## Problem details
The answer is to be an exact copy of the lines below running from the line with "change fwd with" down to the line with "- intros d Ld.", both ends included, and nothing more.

[[ Data open ]]

(* ===== verification/Pdom.v ===== *)
(** Post-dominators, [src/decompiler/structure/pdom.rs]: [build_ipdom] runs the
    dominator computation on the reversed graph, rooted at a virtual exit after
    every exit block. *)

From stdpp Require Import relations.
From S2P Require Import Prelude Cfg CfgDfs CfgDom.

(** ** Paths to an exit *)

(** The blocks from [b] to a block without successors. *)
Inductive to_exit (succ : list (list nat)) : nat → list nat → Prop :=
  | exit_here b : b < length succ → adj succ b = [] → to_exit succ b [b]
  | exit_step b c l : edge succ b c → to_exit succ c l → to_exit succ b (b :: l).

Definition exits (succ : list (list nat)) (b : nat) : Prop := ∃ l, to_exit succ b l.

(** [x] post-dominates [b]: every path from [b] to an exit passes it. *)
Definition postdom (succ : list (list nat)) (x b : nat) : Prop := ∀ l, to_exit succ b l → x ∈ l.

Lemma to_exit_head succ b l : to_exit succ b l → ∃ l', l = b :: l'.
Proof. destruct 1; eauto. Qed.
Lemma to_exit_lt succ b l : wf_adj succ → to_exit succ b l → Forall (λ v, v < length succ) l.
Proof.
  intros W. induction 1 as [b L _|b c l E _ IH]; constructor; try done.
  by apply edge_lt in E.
Qed.

(** Successors and predecessors of one graph. *)
Record wf_pair (succ pred : list (list nat)) : Prop := {
  wp_succ : wf_adj succ;
  wp_len : length pred = length succ;
  wp_pred u v : u ∈ adj pred v ↔ edge succ u v
}.

(** ** The glued graph *)

Lemma adj_nil : adj [] = λ _, [].
Proof. done. Qed.
Lemma adj_snoc g l v :
  adj (g ++ [l]) v = if decide (v = length g) then l else adj g v.
Proof.
  unfold adj. case_decide as E.
  - subst. by rewrite list_lookup_middle.
  - destruct (decide (v < length g)); [by rewrite lookup_app_l|].
    rewrite !lookup_ge_None_2; [done|lia|rewrite length_app; simpl; lia].
Qed.

Lemma glue_ok i ve succ :
  let '(fwd, ex) := glue_exits i ve succ in
  length fwd = length succ ∧
  (∀ v, v < length succ → adj fwd v = match adj succ v with [] => [ve] | l => l end) ∧
  (∀ v, v ∈ ex ↔ ∃ k, v = i + k ∧ k < length succ ∧ adj succ k = []).
Proof.
  revert i. induction succ as [|s succ IH]; intros i; simpl.
  { split; [done|]. split; [intros v; lia|]. intros v. split; [by intros ?%not_elem_of_nil|].
    intros (k & _ & ? & _). lia. }
  specialize (IH (S i)). destruct (glue_exits (S i) ve succ) as [fwd ex].
  destruct IH as (L & A & X).
  assert (∀ v, v ∈ (match s with [] => i :: ex | _ => ex end) ↔
    ∃ k, v = i + k ∧ k < S (length succ) ∧ adj (s :: succ) k = []) as X'.
  { intros v. assert ((∃ k, v = i + k ∧ k < S (length succ) ∧ adj (s :: succ) k = []) ↔
      (v = i ∧ s = []) ∨ v ∈ ex) as ->; [|destruct s; rewrite ?elem_of_cons; naive_solver].
    rewrite X. split.
    - intros (k & -> & Lk & Ak). destruct k as [|k]; [left; split; [lia|done]|right].
      exists k. split; [lia|]. split; [lia|done].
    - intros [[-> ->]|(k & -> & Lk & Ak)]; [exists 0; split; [lia|]; split; [lia|done]|].
      exists (S k). split; [lia|]. split; [lia|done]. }
  destruct s as [|t s]; simpl; (split; [lia|]); (split; [|exact X']);
    intros [|v] Lv; [done|by apply A; lia|done|by apply A; lia].
Qed.

Section glue.
Context (succ pred : list (list nat)) (W : wf_pair succ pred).

Notation n := (length succ).
Notation fwd := (glue_exits 0 n succ).1.
Notation ex := (glue_exits 0 n succ).2.

Lemma glue_len : length fwd = n.
Proof. pose proof (glue_ok 0 n succ) as H. destruct (glue_exits 0 n succ). by destruct H. Qed.
Lemma glue_adj v : v < n → adj fwd v = match adj succ v with [] => [n] | l => l end.
Proof.
  pose proof (glue_ok 0 n succ) as H. destruct (glue_exits 0 n succ).
  destruct H as (_ & H & _). apply H.
Qed.
Lemma glue_exits_in v : v ∈ ex ↔ v < n ∧ adj succ v = [].
Proof.
  pose proof (glue_ok 0 n succ) as H. destruct (glue_exits 0 n succ).
  destruct H as (_ & _ & H). simpl. rewrite H. split; [by intros (k & -> & ? & ?)|].
  intros [? ?]. by exists v.
Qed.

Notation rsucc := (pred ++ [ex]).
Notation rpred := (fwd ++ [[]]).

Lemma redge u v :
  edge rsucc u v ↔ v < n ∧ ((u = n ∧ adj succ v = []) ∨ edge succ v u).
Proof.
  unfold edge at 1. rewrite adj_snoc, (wp_len _ _ W). case_decide as E.
  - subst. rewrite glue_exits_in. split; [naive_solver|].
    intros [L [[_ A]|Ev]]; [done|]. apply (wp_succ _ _ W) in Ev. lia.
  - rewrite (wp_pred _ _ W). split; [|naive_solver]. intros Ev. split; [by apply edge_lt in Ev|by right].
Qed.

Lemma glue_wf : wf_graph rsucc rpred n.
Proof.
  pose proof (wp_len _ _ W) as Lp. pose proof glue_len as Lf.
  assert (length rsucc = S n) as Ls by (rewrite length_app; simpl; lia).
  constructor.
  - lia.
  - intros u v [Lv _]%redge. lia.
  - rewrite Ls, length_app. simpl. lia.
  - intros u v. rewrite adj_snoc, Lf, redge. case_decide as E.
    + subst. split; [by intros ?%not_elem_of_nil|lia].
    + split.
      * intros Hu. assert (v < n) as Lv.
        { destruct (decide (v < n)); [done|]. unfold adj in Hu.
          rewrite lookup_ge_None_2 in Hu by lia. by apply not_elem_of_nil in Hu. }
        split; [done|]. rewrite glue_adj in Hu by done. unfold edge.
        destruct (adj succ v) eqn:A; [left|by right]. by apply list_elem_of_singleton in Hu.
      * intros [Lv H]. rewrite glue_adj by done. destruct H as [[-> ->]|Ev]; [by left|].
        unfold edge in Ev. destruct (adj succ v); [by apply not_elem_of_nil in Ev|done].
Qed.

(** Paths of the reversed graph are the paths to an exit, and the virtual exit. *)
Lemma path_to_exit b l : path rsucc n b l → b = n ∧ l = [n] ∨ ∃ l', l = l' ++ [n] ∧ to_exit succ b l'.
Proof.
  induction 1 as [|u v l P IH E]; [by left|right]. apply redge in E as [Lv E].
  destruct IH as [[-> ->]|(l' & -> & X)].
  - destruct E as [[_ A]|E]; [|apply (wp_succ _ _ W) in E; lia].
    exists [v]. split; [done|by constructor].
  - assert (u < n) as Lu.
    { destruct (to_exit_head _ _ _ X) as [l0 ->].
      apply to_exit_lt in X; [|apply W]. by apply Forall_cons in X as [? _]. }
    destruct E as [[-> _]|E]; [lia|]. exists (v :: l'). split; [done|by econstructor].
Qed.
Lemma to_exit_path b l : to_exit succ b l → path rsucc n b (l ++ [n]).
Proof.
  induction 1 as [b L A|b c l E X IH]; simpl.
  - eapply path_snoc; [constructor|]. apply redge. split; [done|by left].
  - eapply path_snoc; [done|]. apply redge. split; [by apply edge_lt in E|by right].
Qed.

Lemma reach_exits b : b < n → reach rsucc n b ↔ exits succ b.
Proof.
  intros Lb. split.
  - intros (l & P)%reach_path. apply path_to_exit in P as [[-> _]|(l' & _ & X)]; [lia|by eexists].
  - intros (l & X%to_exit_path). by apply path_reach in X as [? _].
Qed.

(** Domination in the reversed graph is post-domination. *)
Lemma dom_postdom x b : x < n → b < n → dom rsucc n x b ↔ postdom succ x b.
Proof.
  intros Lx Lb. split.
  - intros D l X%to_exit_path. specialize (D _ X).
    apply elem_of_app in D as [?|?%list_elem_of_singleton]; [done|lia].
  - intros D l P. apply path_to_exit in P as [[-> _]|(l' & -> & X)]; [lia|].
    apply elem_of_app. left. by apply D.
Qed.
Lemma dom_virtual b : dom rsucc n n b.
Proof. intros l P. by apply path_entry_in in P. Qed.
Lemma dom_lt x b : dom rsucc n x b → reach rsucc n b → x ≤ n.
Proof.
  intros D (l & P)%reach_path. specialize (D _ P). apply path_reach in P as [_ F].
  rewrite Forall_forall in F. specialize (F _ D).
  apply (reach_lt rsucc n) in F; [|apply glue_wf..].
  rewrite length_app, (wp_len _ _ W) in F. simpl in F. lia.
Qed.
End glue.

(** ** The post-dominator tree *)

(** [d] is the nearest post-dominator of [b] other than [b]. *)
Definition immediate_post (succ : list (list nat)) (d b : nat) : Prop :=
  d ≠ b ∧ postdom succ d b ∧ ∀ x, postdom succ x b → x ≠ b → postdom succ x d.

Lemma postdom_lt succ x b : wf_adj succ → postdom succ x b → exits succ b → x < length succ.
Proof.
  intros W D [l X]. specialize (D l X). apply (to_exit_lt _ _ _ W) in X.
  rewrite Forall_forall in X. by apply X.
Qed.

Lemma build_ipdom_ok succ pred :
  wf_pair succ pred →
  ∃ ipdom, build_ipdom succ pred = Some ipdom ∧ length ipdom = S (length succ) ∧
    parent ipdom (length succ) = Some (length succ) ∧
    ∀ b, b < length succ →
      (parent ipdom b ≠ None ↔ exits succ b) ∧
      (∀ d, d < length succ → parent ipdom b = Some d ↔ exits succ b ∧ immediate_post succ d b) ∧
      (parent ipdom b = Some (length succ) ↔ exits succ b ∧ ∀ x, postdom succ x b → x = b).
Proof.
  intros W. destruct (build_idom_ok _ _ _ (glue_wf succ pred W)) as (ipdom & B & T).
  exists ipdom. unfold build_ipdom, virtual_exit.
  destruct (glue_exits 0 (length succ) succ) as [fwd ex] eqn:Eg. split; [exact B|].
  change fwd with (fwd, ex).1 in T. change ex with (fwd, ex).2 in T. rewrite <-Eg in T.
  split; [rewrite (is_len _ _ _ T), length_app, (wp_len _ _ W); simpl; lia|].
  split; [apply (is_entry _ _ _ T)|]. intros b Lb.
  assert (b ≠ length succ) as Nb by lia.
  pose proof (reach_exits succ pred W b Lb) as Rx.
  split; [by rewrite (is_some _ _ _ T)|]. split.
  - intros d Ld. rewrite (is_idom _ _ _ T), Rx by done. split.
    + intros [Ex (Nd & Dd & Md)]. split; [done|]. split; [done|].
      split; [by apply (dom_postdom succ pred W)|]. intros x Dx Nx.
      pose proof (postdom_lt _ _ _ (wp_succ _ _ W) Dx Ex).
      apply (dom_postdom succ pred W); [done..|]. apply Md; [|done]. by apply dom_postdom.
    + intros [Ex (Nd & Dd & Md)]. split; [done|]. split; [done|].
      split; [by apply dom_postdom|]. intros x Dx Nx.
      pose proof (dom_lt succ pred W x b Dx (proj2 Rx Ex)).
      destruct (decide (x = length succ)) as [->|]; [apply dom_virtual|].
      apply dom_postdom; [done|lia|done|]. apply Md; [|done]. apply (dom_postdom succ pred W); [lia|done..].
  - rewrite (is_idom _ _ _ T), Rx by done. split.
    + intros [Ex (_ & _ & Md)]. split; [done|]. intros x Dx.
      destruct (decide (x = b)) as [|Nx]; [done|exfalso].
      pose proof (postdom_lt _ _ _ (wp_succ _ _ W) Dx Ex).
      assert (dom (pred ++ [(glue_exits 0 (length succ) succ).2]) (length succ) x (length succ)) as H'
        by (apply Md; [by apply dom_postdom|done]).
      apply dom_entry in H'. lia.
    + intros [Ex Md]. split; [done|]. split; [done|]. split; [apply dom_virtual|].
      intros x Dx Nx. pose proof (dom_lt succ pred W x b Dx (proj2 Rx Ex)).
      destruct (decide (x = length succ)) as [->|]; [apply dom_refl|].
      destruct Nx. apply Md. apply (dom_postdom succ pred W); [lia|done..].
Qed.

Lemma build_ipdom_range succ pred ipdom b d :
  wf_pair succ pred → build_ipdom succ pred = Some ipdom → parent ipdom b = Some d →
  d ≤ length succ.
Proof.
  intros W B E. destruct (build_idom_ok _ _ _ (glue_wf succ pred W)) as (ipdom' & B' & T).
  unfold build_ipdom, virtual_exit in B.
  destruct (glue_exits 0 (length succ) succ) as [fwd ex] eqn:Eg. cbn [fst snd] in *.
  assert (ipdom' = ipdom) as -> by congruence.
  destruct (decide (b = length succ)) as [->|Nb].
  - rewrite (is_entry _ _ _ T) in E. injection E as <-. done.
  - pose proof E as R. apply (is_idom _ _ _ T) in R as [R (_ & D & _)]; [|done].
    apply (dom_lt succ pred W d b); by rewrite Eg.
Qed.

(** ** The claim *)

(** C22: on every consistent pair of adjacency vectors [build_ipdom] ends, and its
    result is the post-dominator tree: a block without a path to an exit has no
    entry, a block points to the nearest other block that every path to an exit
    passes, and to the virtual exit when there is none. *)
Theorem build_ipdom_correct succ pred :
  wf_pair succ pred →
  ∃ ipdom, build_ipdom succ pred = Some ipdom ∧ length ipdom = S (length succ) ∧
    parent ipdom (virtual_exit (length succ)) = Some (virtual_exit (length succ)) ∧
    ∀ b, b < length succ →
      (parent ipdom b ≠ None ↔ exits succ b) ∧
      (∀ d, d < length succ → parent ipdom b = Some d ↔ exits succ b ∧ immediate_post succ d b) ∧
      (parent ipdom b = Some (virtual_exit (length succ)) ↔
         exits succ b ∧ ∀ x, postdom succ x b → x = b).
Proof. exact (build_ipdom_ok succ pred). Qed.

Lemma diamond_pair : wf_pair diamond_succ diamond_pred.
Proof. destruct diamond_wf. by constructor. Qed.

Lemma build_ipdom_witness :
  ∃ ipdom, build_ipdom diamond_succ diamond_pred = Some ipdom ∧ length ipdom = 5 ∧
    parent ipdom (virtual_exit 4) = Some (virtual_exit 4) ∧
    ∀ b, b < 4 →
      (parent ipdom b ≠ None ↔ exits diamond_succ b) ∧
      (∀ d, d < 4 → parent ipdom b = Some d ↔
         exits diamond_succ b ∧ immediate_post diamond_succ d b) ∧
      (parent ipdom b = Some (virtual_exit 4) ↔
         exits diamond_succ b ∧ ∀ x, postdom diamond_succ x b → x = b).
Proof. apply (build_ipdom_correct diamond_succ diamond_pred diamond_pair). Defined.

[[ Data closed ]]

## Response
  change fwd with (fwd, ex).1 in T. change ex with (fwd, ex).2 in T. rewrite <-Eg in T.
  split; [rewrite (is_len _ _ _ T), length_app, (wp_len _ _ W); simpl; lia|].
  split; [apply (is_entry _ _ _ T)|]. intros b Lb.
  assert (b ≠ length succ) as Nb by lia.
  pose proof (reach_exits succ pred W b Lb) as Rx.
  split; [by rewrite (is_some _ _ _ T)|]. split.
  - intros d Ld. rewrite (is_idom _ _ _ T), Rx by done. split.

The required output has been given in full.